▸ Collected data:
★ ★ ★ ★
Lemma merge_three a b c : wf a → wf b → wf c →
  (merge a b ≫= λ ab, merge ab c) ≡ (merge b c ≫= λ bc, merge a bc).
Proof.
  intros Ha Hb Hc. set (ma := _value_map a). set (mb := _value_map b). set (mc := _value_map c).
  assert (∀ v s, wf (init v s)) as Hi by (intros; apply mv_init_wf).
  destruct (merge a b) as [ab|e] eqn:E1; simpl.
  - apply merge_inv in E1 as [Hab ->]; [|done]. apply merge_agree_equiv; [done| |];
      rewrite value_map_init; fold ma mb mc in Hab |- *.
    + intros Hag. apply agree_union_l in Hag as [Hac Hbc]; [|done].
      rewrite (merge_ok b c) by done. simpl. fold mb mc.
      rewrite merge_ok; [|done|rewrite value_map_init; apply agree_sym, agree_union_l;
                               [done|split; by apply agree_sym]].
      rewrite value_map_init. fold ma. simpl. by rewrite !(assoc_L (∪)).
    + intros Hn. destruct (merge b c) as [bc|e] eqn:E2; simpl; [|eauto].
      apply merge_inv in E2 as [Hbc ->]; [|done]. apply merge_err; [done|].
      rewrite value_map_init. intros Hag%agree_sym.
      apply agree_union_l in Hag as [Hba Hca]; [|done].
      apply Hn, agree_union_l; [done|]. split; [by apply agree_sym|done].
  - destruct (merge b c) as [bc|e2] eqn:E2; simpl; [|done].
    apply merge_inv in E2 as [Hbc ->]; [|done].
    destruct (merge a (init _ _)) as [abc|e3] eqn:E3; [|done].
    apply merge_inv in E3 as [Hag _]; [|done]. rewrite value_map_init in Hag.
    apply agree_sym, agree_union_l in Hag as [Hba _]; [|done].
    rewrite (merge_ok a b) in E1 by (done || by apply agree_sym). done.
Qed.

#[export] Instance mergeable : Mergeable t.
Proof.
  refine {| m_wf := wf; m_merge := merge |}.
  - intros a b c Ha Hb [_ ->]%merge_inv; [apply mv_init_wf|done].
  - apply mv_merge_idemp.
  - apply mv_merge_comm.
  - apply merge_three.
Defined.

Lemma visible_merge a b c d x : wf b → merge a b = Ok c →
  visible c d x ↔ (_value_map a !! d = Some x ∨ _value_map b !! d = Some x) ∧
                  (d ∉ _superseded a) ∧ (d ∉ _superseded b).
Proof.
  intros Hb [Hag ->]%merge_inv; [|done]. unfold visible. rewrite value_map_init. simpl.
  rewrite lookup_union_Some_raw, not_elem_of_union. split; [naive_solver|].
  intros [[Hx|Hy] ?]; [naive_solver|]. split; [|done].
  destruct (_value_map a !! d) as [z|] eqn:E; [|naive_solver].
  left. f_equal. by apply (Hag d).
Qed.
(* ===== verification/Storage.v ===== *)
(** * CRDT storage: [distsys/storage]

    [StoredCrdtEntry], [merge_entries] and the in-memory [CrdtStore].  Every store
    method runs under the store's locks, so it is one atomic step; a method that
    raises leaves the entries as they were. *)

From S2P Require Import Prelude Lattice Causal Json Crdt.

Local Open Scope Z_scope.

(** ** [storage/models.py] *)

Inductive CrdtState :=
  | SGCounter (s : GCounter.t)
  | SPNCounter (s : PNCounter.t)
  | SORSet (s : ORSet.t)
  | SMVRegister (s : MVRegister.t).

#[export] Instance CrdtState_eq_dec : EqDecision CrdtState.
Proof. solve_decision. Defined.

(** [type(state)], as the [CrdtType] [_EXPECTED_STATE] associates with it. *)
Definition type_of_state (s : CrdtState) : CrdtType :=
  match s with
  | SGCounter _ => GCOUNTER | SPNCounter _ => PNCOUNTER | SORSet _ => ORSET
  | SMVRegister _ => MVREGISTER
  end.

Definition state_wf (s : CrdtState) : Prop :=
  match s with
  | SGCounter s => GCounter.wf s
  | SPNCounter s => PNCounter.wf s
  | SORSet s => ORSet.wf s
  | SMVRegister s => MVRegister.wf s
  end.

#[export] Instance state_wf_dec s : Decision (state_wf s).
Proof. destruct s; simpl; apply _. Defined.
#[global] Typeclasses Opaque state_wf.

(** [_merge_state] *)
Definition _merge_state (left right : CrdtState) : result CrdtState :=
  match left, right with
  | SGCounter l, SGCounter r => Ok (SGCounter (GCounter.merge l r))
  | SPNCounter l, SPNCounter r => Ok (SPNCounter (PNCounter.merge l r))
  | SORSet l, SORSet r => Ok (SORSet (ORSet.merge l r))
  | SMVRegister l, SMVRegister r => m ← MVRegister.merge l r; Ok (SMVRegister m)
  | _, _ => raise TypeError "cannot merge different CRDT state types"
  end.

Lemma merge_state_type a b c : _merge_state a b = Ok c →
  type_of_state c = type_of_state a ∧ type_of_state b = type_of_state a.
Proof.
  destruct a, b; simpl; try done; [by intros [= <-]..|].
  intros (m & _ & [= <-])%bind_Ok_inv. done.
Qed.

#[export] Instance state_mergeable : Mergeable CrdtState.
Proof.
  refine {| m_wf := state_wf; m_merge := _merge_state |}.
  - intros [] [] c; simpl; try done; intros Ha Hb; [intros [= <-]..|].
    + exact (m_merge_wf (A:=GCounter.t) s s0 _ Ha Hb eq_refl).
    + exact (m_merge_wf (A:=PNCounter.t) s s0 _ Ha Hb eq_refl).
    + exact (m_merge_wf (A:=ORSet.t) s s0 _ Ha Hb eq_refl).
    + intros (m & Hm & [= <-])%bind_Ok_inv. exact (m_merge_wf (A:=MVRegister.t) s s0 m Ha Hb Hm).
  - intros [s|s|s|s] Hs; simpl in *.
    + pose proof (m_merge_idemp (A:=GCounter.t) s Hs) as E. simpl in E. congruence.
    + pose proof (m_merge_idemp (A:=PNCounter.t) s Hs) as E. simpl in E. congruence.
    + pose proof (m_merge_idemp (A:=ORSet.t) s Hs) as E. simpl in E. congruence.
    + by rewrite MVRegister.mv_merge_idemp.
  - intros [s|s|s|s] [s'|s'|s'|s'] Hs Hs'; simpl in *; try done.
    + unfold equiv; simpl. f_equal. exact (m_merge_comm (A:=GCounter.t) s s' Hs Hs').
    + unfold equiv; simpl. f_equal. exact (m_merge_comm (A:=PNCounter.t) s s' Hs Hs').
    + unfold equiv; simpl. f_equal. exact (m_merge_comm (A:=ORSet.t) s s' Hs Hs').
    + by rewrite (MVRegister.mv_merge_comm s s').
  - intros [a|a|a|a] [b|b|b|b] [c|c|c|c] Ha Hb Hc; simpl in *; try done;
      try (by destruct (MVRegister.merge a b)); try (by destruct (MVRegister.merge b c)).
    + unfold equiv; simpl. f_equal. exact (m_merge_assoc (A:=GCounter.t) a b c Ha Hb Hc).
    + unfold equiv; simpl. f_equal. exact (m_merge_assoc (A:=PNCounter.t) a b c Ha Hb Hc).
    + unfold equiv; simpl. f_equal. exact (m_merge_assoc (A:=ORSet.t) a b c Ha Hb Hc).
    + pose proof (MVRegister.merge_three a b c Ha Hb Hc) as H3.
      destruct (MVRegister.merge a b) as [ab|], (MVRegister.merge b c) as [bc|]; simpl in *;
        try (destruct (MVRegister.merge ab c)); try (destruct (MVRegister.merge a bc)); try done.
      unfold equiv in *; simpl in *. congruence.
Defined.

Lemma merge_state_idemp s : state_wf s → _merge_state s s = Ok s.
Proof. exact (m_merge_idemp s). Qed.

Lemma merge_state_comm a b : state_wf a → state_wf b → _merge_state a b ≡ _merge_state b a.
Proof. exact (m_merge_comm a b). Qed.

Lemma merge_state_assoc a b c : state_wf a → state_wf b → state_wf c →
  (_merge_state a b ≫= λ ab, _merge_state ab c) ≡ (_merge_state b c ≫= λ bc, _merge_state a bc).
Proof. exact (m_merge_assoc a b c). Qed.

Module StoredCrdtEntry.
Record t := mk {
  key : string;
  crdt_type : CrdtType;
  state : CrdtState;
  state_version : VersionVector.t;
  causal_context : VersionVector.t;
}.

#[export] Instance eq_dec : EqDecision t.
Proof. solve_decision. Defined.

(** [__post_init__] *)
Definition make (key : string) (crdt_type : CrdtType) (state : CrdtState)
    (state_version causal_context : VersionVector.t) : result t :=
  if negb (nonempty key) then raise ValueError "key must not be empty"
  else if negb (bool_decide (type_of_state state = crdt_type))
  then raise TypeError "state does not match crdt_type"
  else Ok (mk key crdt_type state state_version causal_context).

Definition with_context (self : t) (causal_context : VersionVector.t) : result t :=
  make (key self) (crdt_type self) (state self) (state_version self) causal_context.

Definition wf (e : t) : Prop :=
  key e ≠ "" ∧ type_of_state (state e) = crdt_type e ∧ state_wf (state e) ∧
  VersionVector.wf (state_version e) ∧ VersionVector.wf (causal_context e).

#[export] Instance wf_dec e : Decision (wf e).
Proof. unfold wf. apply _. Defined.
#[global] Typeclasses Opaque wf.
(** Admission control is exact.  However callers interleave acquisitions and
    releases of what they hold, the number admitted and not released never
    exceeds the capacity, equals the controller's counter, and a release of a held
    slot never raises. *)
Theorem backpressure_bounded cap ops c :
  init cap = Ok c →
  let '(c', held) := foldl (λ s o, perform o s) (c, 0) ops in
  0 ≤ held ≤ cap ∧ _in_flight c' = held ∧
  ((try_acquire c').1 = Ok (held <? cap)) ∧
  (0 < held → (release c').1 = Ok tt).
Proof.
  unfold init. destruct (cap <? 1) eqn:Ec; [done|]. intros [= <-]. boolify.
  assert (∀ s, inv s → capacity s.1 = cap →
    inv (foldl (λ s o, perform o s) s ops) ∧ capacity (foldl (λ s o, perform o s) s ops).1 = cap) as H.
  { induction ops as [|o ops IH]; intros s Hs Hc; [done|]. simpl.
    destruct (perform_inv o s Hs) as [Hi He]. apply IH; [done|congruence]. }
  destruct (H (mk cap 0, 0)) as [Hi Hcap]; [split; simpl; lia|done|].
  destruct (foldl _ _ _) as [c' held]. unfold inv in Hi. simpl in *. destruct Hi as [Hi Hb].
  unfold try_acquire, release, mbind, M_bind, getM, putM. rewrite Hcap, Hi in *.
  split_and!; [lia..|lia| |].
  - destruct (held <? cap) eqn:E, (cap <=? held) eqn:E'; boolify; (lia || done).
  - intros Hh. by rewrite (proj2 (Z.leb_gt held 0)).
Qed.

Lemma backpressure_bounded_witness :
  let '(c', held) := foldl (λ s o, perform o s) (mk 2 0, 0) [Acquire; Acquire; Acquire; Release] in
  held = 1 ∧ _in_flight c' = held.
Proof.
  pose proof (backpressure_bounded 2 [Acquire; Acquire; Acquire; Release] (mk 2 0) eq_refl) as H.
  simpl in H. split; [reflexivity|apply H].
Defined.
End BackpressureController.

(** ** [resilience/circuit_breaker.py] *)
Module CircuitBreaker.
Inductive CircuitState := CLOSED | OPEN | HALF_OPEN.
★ ★ ★ ★
▸ Work to complete:
Wherever the word "Module" appears in a line of the data, copy that line.

▸ Result:
Module StoredCrdtEntry.
Module CircuitBreaker.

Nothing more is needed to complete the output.